I have failed miserably at building a strip built canoe, boat cradle, other R/C airplanes, I never finished that stroker 383 motor and sold it to a friend to finish, another chopper that I didn't have time to finish, and multiple other projects that are "half built"
If you never try, you can never achieve anything. Bite off more than you can chew. Attempt things that are out of your element and comfort zone. If you don't stretch your legs, you'll never learn and achieve anything. Just go for it. Build that bass. What's the worst that can happen? You may fail at it, but you WILL learn some new stuff along the way that will help on your next project.

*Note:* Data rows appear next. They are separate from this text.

Definition broadcast_mode_changes (base : nat) (changes : list Change) : list ModeLine :=
  broadcast_loop base changes [] [] None.

(** ** What a client reads *)

(** The modes that carry a parameter, by the advertised [CHANMODES] and
    [PREFIX] classes. *)
Definition wants_arg (adding : bool) (c : byte) : bool :=
  contains_byte c (bs "beIqkov") || ((c =b? "l") && adding).

Fixpoint decode_modes (modes : str) (adding : bool) (args : list str) : list Change :=
  match modes with
  | [] => []
  | c :: modes =>
      if c =b? "+" then decode_modes modes true args
      else if c =b? "-" then decode_modes modes false args
      else if wants_arg adding c then
        match args with
        | a :: args => (adding, c, Some a) :: decode_modes modes adding args
        | [] => []
        end
      else (adding, c, None) :: decode_modes modes adding args
  end.

Definition decode_line (l : ModeLine) : list Change := decode_modes (line_modes l) true (line_args l).

(** A change as the loop makes them: a mode character with a parameter exactly
    when its class has one. *)
Definition change_ok (x : Change) : Prop :=
  let '(adding, c, arg) := x in
  c <> "+"%byte /\ c <> "-"%byte /\ wants_arg adding c = bool_decide (is_Some arg).

Lemma args_len_app a b : args_len (a ++ b) = (args_len a + args_len b)%nat.
Proof. induction a as [|x a IH]; [done|]. cbn. rewrite IH. lia. Qed.

Lemma args_len_list arg : args_len (arg_list arg) = arg_cost arg.
Proof. destruct arg; cbn; lia. Qed.

Lemma line_text_len base l : (length (line_text base l) + 2)%nat = line_len (length base) l.
Proof.
  unfold line_text, line_len. rewrite !length_app. assert (length (mjoin (cons " "%byte <$> line_args l)) = args_len (line_args l)); [|lia].
  induction (line_args l) as [|a args IH]; [done|]. cbn [fmap list_fmap map mjoin list_join concat args_len].
  rewrite length_app. cbn [length]. fold (mjoin (M := list) (cons " "%byte <$> args)). unfold mjoin, list_join in *. lia.
Qed.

Best way to learn new things! Just jump right in and try, can't say you never tried if they fail and I'm using mostly scavenged material. :D The acoustic was very cheap and has sat in my closet for a couple years, just trying to figure out what to do with it. I can buy a new neck for about $50 but there's no guarantee I can fix it that way. I have a nice maple piece left over from a scavenged dresser top I cut up for CBG necks (been quite a fun crash course in building them!) I know I can make a bass, saw a great video yesterday here where a guy used some hemlock. If it fails I'm out nothing and gain knowledge so it's win win. I'm thinking the same idea as the neck through the body design as the acoustic body would probably fold under the tension otherwise. I'll share pics when I start. I'm currently working on a couple cbgs, one electric, just wired the electronics yesterday out of scavenged parts from work on one of my six strings, and two more acoustic cgbs, one getting a piezo maybe two wired to seperate input jacks to be able to route it to seperate fx channels at the same time, then like 8 more necks all cut, ready for sanding. Made a fretboard today, mostly anyway, another fun crash course, seems to have come out well, I will know when I attach it to a cgb, temporalily at first. It's just a test one to start with to make sure I got it right. I copied the fret positions from another guitar at the same scale. I tried W fret but up to 12th fret they were off. I have 2 other bought basses I can use for reference as far as scale and fret positions. There's just something about building and playing your own instruments! Next I'll try a really nice full sized guitar. I have 2 necks just hanging around looking for a homemade body to go on. I was thinking maybe an electric violin at some point hahaha Building amps and stuff looks fascinating! When I learn everything needed I can try to scavenge most of it. Great things come from experiments unless of course your making monsters with genetic experiments and they get loose!